The list type is recursive: [a] is conceptually data [a] = [] | a : [a]. The constructors are the empty list [] and the cons constructor :. Pattern matching against a list:

length :: [a] -> Int
length []     = 0
length (_:xs) = 1 + length xs

The _:xs pattern matches a non-empty list and binds xs to the tail.

The full treatment of lists and related collections is in Data structures.

Higher-kinded types

Type-level functions — types that take type arguments — appear throughout Haskell. The list type, for example, is [], which takes one type argument:

[] :: * -> *

The kind * -> * reads “a type-level function from a type to a type”. The * (or Type) is the kind of types that have values. Higher-kinded types appear in:

  • Constructors: [], Maybe, IO, Either.
  • Type classes that abstract them: Functor, Applicative, Monad are constraints on * -> * types.
class Functor f where
    fmap :: (a -> b) -> f a -> f b

The f here is a type variable of kind * -> *. The treatment is in Polymorphism and Functors and applicatives.

The IO type

The IO type marks effectful computation:

main :: IO ()                                     -- a top-level IO action
putStrLn :: String -> IO ()                       -- print a string and a newline
getLine :: IO String                              -- read a line
readFile :: FilePath -> IO String                 -- read a file

A value of type IO a is a description of an effectful computation that, when run, produces an a. The type system tracks the IO-ness explicitly: IO String is distinct from String, and pure code cannot perform I/O without using the IO monad.
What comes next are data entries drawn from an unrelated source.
Fixpoint to_json_members (kvs : list (pyval * pyval)) : exn + list (string * json) :=
  match kvs with
  | [] => inr []
  | (k, x) :: kvs' =>
      match key_to_json k with
      | inl e => inl e
      | inr s =>
          match to_json x with
          | inl e => inl e
          | inr j => match to_json_members kvs' with
                     | inl e => inl e
                     | inr ms => inr ((s, j) :: ms)
                     end
          end
      end
  end.

(** The document of the field [error] of a response. *)
Definition error_to_json (e : option error_info) : json :=
  match e with
  | None => JNull
  | Some e => JObj [("type", JStr (err_type e)); ("message", JStr (err_message e));
                    ("traceback", JStr (err_traceback e))]
  end.

(** Two requests, as lines of the input. *)
Definition line_not_json : string := "not json" +:+ newline.

Definition line_request : string :=
  "{" +:+ quote +:+ "code" +:+ quote +:+ ": " +:+ quote +:+ "print('a'); 1/0" +:+ quote
  +:+ ", " +:+ quote +:+ "executionId" +:+ quote +:+ ": 7}" +:+ newline.

(** A display call with a text only, and one with a text and a kind the
    executor does not know. *)
Definition payload_text_only : rich_output :=
  {| out_data := Some {["text/plain" := PStr "hi"]}; out_metadata := Some ∅ |}.

Definition payload_text_and_unknown : rich_output :=
  {| out_data := Some {["text/plain" := PStr "hi";
                        "application/x-custom" := PStr "payload"]};
     out_metadata := Some ∅ |}.

(** The two loops inside [json_text], by name. *)
Fixpoint items_text (l : list json) : string :=
  match l with
  | [] => ""
  | [x] => json_text x
  | x :: l' => json_text x +:+ ", " +:+ items_text l'
  end.

Fixpoint members_text (ms : list (string * json)) : string :=
  match ms with
  | [] => ""
  | [(k, x)] => json_string k +:+ ": " +:+ json_text x
  | (k, x) :: ms' => json_string k +:+ ": " +:+ json_text x +:+ ", " +:+ members_text ms'
  end.

(** What may follow a number in a text: anything but a digit. *)
Definition follow_ok (rest : string) : Prop :=
  match rest with
  | EmptyString => True
  | String c _ => digit_of c = None
  end.

(** The values that [json.dumps] and [json.loads] carry unchanged: [None],
    booleans, integers, strings, lists of such values, and dicts of such
    values whose keys are strings, all different. *)
Fixpoint json_native (v : pyval) : Prop :=
  match v with
  | PNone | PBool _ | PInt _ | PStr _ => True
  | PList l =>
      (fix go (l : list pyval) : Prop :=
         match l with
         | [] => True
         | x :: l' => json_native x ∧ go l'
         end) l
  | PDict kvs =>
      (fix go (kvs : list (pyval * pyval)) (seen : list string) : Prop :=
         match kvs with
         | [] => True
         | (PStr k, x) :: kvs' => (k ∉ seen) ∧ json_native x ∧ go kvs' (k :: seen)
         | _ :: _ => False
         end) kvs []
  | PTuple _ | POpaque _ _ => False
  end.

(** The loop inside [from_json], by name. *)
Fixpoint dict_of_members (ms : list (string * json)) (acc : list (pyval * pyval))
  : list (pyval * pyval) :=
  match ms with
  | [] => acc
  | (k, x) :: ms' => dict_of_members ms' (dict_set acc k (from_json x))
  end.

(** The loop inside [json_native] for the items of a dict. *)
Fixpoint native_members (kvs : list (pyval * pyval)) (seen : list string) : Prop :=
  match kvs with
  | [] => True
  | (PStr k, x) :: kvs' => (k ∉ seen) ∧ json_native x ∧ native_members kvs' (k :: seen)
  | _ :: _ => False
  end.
(** * CustomKeypad: scan, debounce and hold logic of a matrix keypad driver

    A shallow embedding of [src/CustomKeypad.h] and [src/CustomKeypad.cpp].
    The class is a record, its methods are state-passing functions over a
    [World] made of the object, the GPIO board and the log of calls made to
    the registered event listener.  The value returned by [millis()] is an
    argument of [getKey]. *)

From Stdlib Require Import ZArith NArith List Bool Ascii Lia PeanoNat.
Import ListNotations.

Local Open Scope Z_scope.

(** ** The Arduino platform *)

Module Arduino.

(** A pin number is a [byte]. *)
Definition pin := N.

Inductive PinMode := INPUT | OUTPUT.

Definition Level := bool.
Definition HIGH : Level := true.
Definition LOW : Level := false.

Definition is_output (m : PinMode) : bool :=
  match m with OUTPUT => true | INPUT => false end.

(** The board: direction and output latch of every pin, and the keypad
    matrix attached to it.  [row_lines] and [col_lines] are the pins the
    row and column conductors are soldered to, [switches r c] tells
    whether the key at row [r], column [c] is closed. *)
Record Hardware := mkHardware {
  modes : pin -> PinMode;
  levels : pin -> Level;
  row_lines : list pin;
  col_lines : list pin;
  switches : nat -> nat -> bool
}.

Definition pinMode (p : pin) (m : PinMode) (hw : Hardware) : Hardware :=
  {| modes := fun q => if N.eqb q p then m else modes hw q;
     levels := levels hw;
     row_lines := row_lines hw;
     col_lines := col_lines hw;
     switches := switches hw |}.

Definition digitalWrite (p : pin) (v : Level) (hw : Hardware) : Hardware :=
  {| modes := modes hw;
     levels := fun q => if N.eqb q p then v else levels hw q;
     row_lines := row_lines hw;
     col_lines := col_lines hw;
     switches := switches hw |}.

(** A busy wait changes nothing on the board. *)
Definition delayMicroseconds (us : Z) (hw : Hardware) : Hardware := hw.

(** Column [c] drives its conductor when its pin is an output at HIGH. *)
Definition col_active (hw : Hardware) (c : nat) : bool :=
  is_output (modes hw (nth c (col_lines hw) 0%N))
  && levels hw (nth c (col_lines hw) 0%N).

(** Row [r] is pulled HIGH when an active column is bridged to it. *)
Definition row_bridged (hw : Hardware) (r : nat) : bool :=
  existsb (fun c => col_active hw c && switches hw r c)
          (seq 0 (length (col_lines hw))).

(** Modelled from the spec: the platform's [digitalRead], which is not
    part of the repository.  With pull-downs on the rows, a row pin reads
    HIGH exactly when an active column is electrically bridged to the row
    through a closed switch. *)
Definition digitalRead (hw : Hardware) (p : pin) : Level :=
  existsb (fun r => N.eqb (nth r (row_lines hw) 0%N) p && row_bridged hw r)
          (seq 0 (length (row_lines hw))).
The full treatment is in IO.

Type inference

Haskell’s compiler infers the most general type for every binding without programmer annotation:

double x = x + x       -- inferred: Num a => a -> a

triple = double . (* 3) -- inferred: Num a => a -> a (using composition)

main = do
    line <- getLine
    putStrLn (greet line)    -- inferred: line :: String

The inference is based on the Hindley-Milner algorithm extended for type classes. The compiler picks the most general type that is consistent with the body’s use of the value; explicit annotations may pin down a less-general type if appropriate.

The principal practical guidance:

  • Write type signatures for top-level functions; the compiler verifies them.
  • Skip signatures for local helpers; the inferred type is fine.
  • When inference produces an unexpected type, the explicit signature reveals the disagreement.

Type inference interacts with extensions (in particular, with RankNTypes and GADTs) in subtle ways; the conventional advice is to write more signatures in code that uses substantial extension surface.

A note on what Haskell types are

Several notable absences from Haskell’s type system:

  • Subtyping — there is no class hierarchy; type classes admit ad-hoc polymorphism through constraints rather than inheritance.
  • Mutable references in the type itselfIORef Int is a different type from Int; the type system reflects mutability.
  • Implicit conversions — explicit fromIntegral and friends are required.
  • null for any typeMaybe makes absence explicit.

The combination — pure values, explicit effects, parametric and ad-hoc polymorphism, no nulls — is the substance of Haskell’s typing discipline. Reading non-trivial Haskell requires fluency with each.